GUEST LECTURE SERIES „MEDICAL INFORMATION SCIENCES“ CME Punkte, DIPL.-ING. (UNIV.) MATTHIAS KEICHER
      
      
      
      
      
      
      
        
          Dienstag, 30.04.2024, 17:30 bis 19:00
Ort: Großer Hörsaal (University Hospital, second floor, Room 047)
DIPL.-ING. (UNIV.) MATTHIAS KEICHER, Research Manager at the Chair of Computer Aided Medical Procedures, Technical University of Munich
 „Towards Clinical Reasoning Support Systems withMultimodal Foundation Models“
 Clinical decision-making is a complex process that requires the integration of a wide
 range of patient information and extensive medical knowledge. To effectively support
 this process, clinical decision support systems should not only be able to form a holistic
 view of the patient and consider prior knowledge but also be able to convey their
 reasoning. In light of recent advances in large language models (LLMs), this talk
 explores the potential of multimodal foundation models in enabling such systems. We
 first discuss the clinical reasoning process and then present how the integration of
 knowledge and multimodal patient representations in LLMs could interactively support
 clinicians in their decision-making. Finally, recent works in radiology report generation
 and conversational assistance are showcased to illustrate the potential impact of these
 technologies on radiology and other medical fields.

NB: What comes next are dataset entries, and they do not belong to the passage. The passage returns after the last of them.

(** * xweb: request routing and action dispatch (route.go)

    A shallow embedding of [route.go]: the route table ([Routes]), its
    registration functions ([addStatic], [addAction]), the router
    ([Routes.handle]) and the action life cycle ([actionHandler.DoCr]),
    followed by the properties of the routing and dispatch design.

    Go strings are byte strings: they are [string] here, [len] is
    [String.length].  Go maps are [gmap]s, slices are lists.  The response
    writer, the logger and the reflective calls into controller code are
    threaded explicitly through a small state-and-panic monad.  What
    route.go takes from elsewhere (the regexp library, [path.Join], the
    controllers, helpers of the repository defined in other files) is a
    parameter of the development. *)

From Stdlib Require Import String Ascii List Bool Arith Lia DecimalString.
From stdpp Require Import base option list gmap strings.
Import ListNotations.

Local Open Scope string_scope.
Local Open Scope list_scope.

(** ** Go standard library: strings, strconv *)

Module strings.

(** [strings.IndexByte(chars, c) >= 0] *)
Fixpoint hasByte (chars : string) (c : ascii) : bool :=
  match chars with
  | EmptyString => false
  | String d chars' => if Ascii.eqb c d then true else hasByte chars' c
  end.

(** [strings.ContainsAny(s, chars)]: some byte of [s] is in [chars]. *)
Fixpoint ContainsAny (s chars : string) : bool :=
  match s with
  | EmptyString => false
  | String c s' => if hasByte chars c then true else ContainsAny s' chars
  end.

(** [strings.HasPrefix(s, p)] *)
Fixpoint HasPrefix (s p : string) : bool :=
  match p, s with
  | EmptyString, _ => true
  | String _ _, EmptyString => false
  | String a p', String b s' => if Ascii.eqb a b then HasPrefix s' p' else false
  end.

(** [strings.Contains(s, substr)] *)
Fixpoint Contains (s substr : string) : bool :=
  if HasPrefix s substr then true
  else match s with
       | EmptyString => false
       | String _ s' => Contains s' substr
       end.

End strings.

Module strconv.
(** [strconv.Itoa] on a length (never negative). *)
Definition Itoa (n : nat) : string := NilZero.string_of_uint (Nat.to_uint n).
End strconv.

(** ** net/http: headers, requests, the response writer *)

(** [http.Header] and [url.Values] are both [map[string][]string]. *)
Abbreviation Values := (gmap string (list string)).

Definition Header_Get (h : Values) (key : string) : string :=
  match h !! key with
  | Some (v :: _) => v
  | _ => ""
  end.

Definition Header_Set (h : Values) (key value : string) : Values :=
  <[key := [value]]> h.

Record Cookie := mkCookie { Name : string; Value : string }.

(** The request.  [Form] is what [ParseForm]/[ParseMultipartForm] fill in;
    the parsers belong to net/http, so the outcome of each is carried by
    the request as [urlencodedForm] and [multipartForm] (the latter
    depends on the upload limit it is given). *)
Record Request := mkRequest {
  Method : string;
  URLPath : string;
  Header : Values;
  Cookies : list Cookie;
  Form : Values;
  urlencodedForm : Values;
  multipartForm : Z -> Values
}.

Definition ParseForm (req : Request) : Request :=
  {| Method := Method req; URLPath := URLPath req; Header := Header req;
     Cookies := Cookies req; Form := urlencodedForm req;
     urlencodedForm := urlencodedForm req; multipartForm := multipartForm req |}.

Definition ParseMultipartForm (req : Request) (maxMemory : Z) : Request :=
  {| Method := Method req; URLPath := URLPath req; Header := Header req;
     Cookies := Cookies req; Form := multipartForm req maxMemory;
     urlencodedForm := urlencodedForm req; multipartForm := multipartForm req |}.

 Matthias Keicher is a senior PhD candidate and group leader at the Chair for Computer Aided Medical
 Procedures at the Technical University of Munich (TUM) and the interdisciplinary research lab of the
 hospital Klinikum rechts der Isar in Munich. He leads a research group focused on applying deep
 learning for vision and language understanding in radiology and neuroradiology, focusing on topics
 such as automated report generation, structured reporting, and visual question answering. His research
 interests revolve around using multimodal deep learning to enable holistic clinical decision support
 systems that can reason over comprehensive patient data. He graduated as a mechanical engineer at
 TUM specializing in biomedical engineering. Before returning to academia, he gained several years of
 industrial experience in the healthcare domain, working as a product manager, director of business
 development, and eventually as CTO and managing director. He also co-founded a health technology
 startup during this time.
Date: April 30th 2024 (starting 5:30 pm)
 Place: Großer Hörsaal (University Hospital, second floor, Room 047)
 The lecture will be live-streamed to lecture hall N2045 (FAI).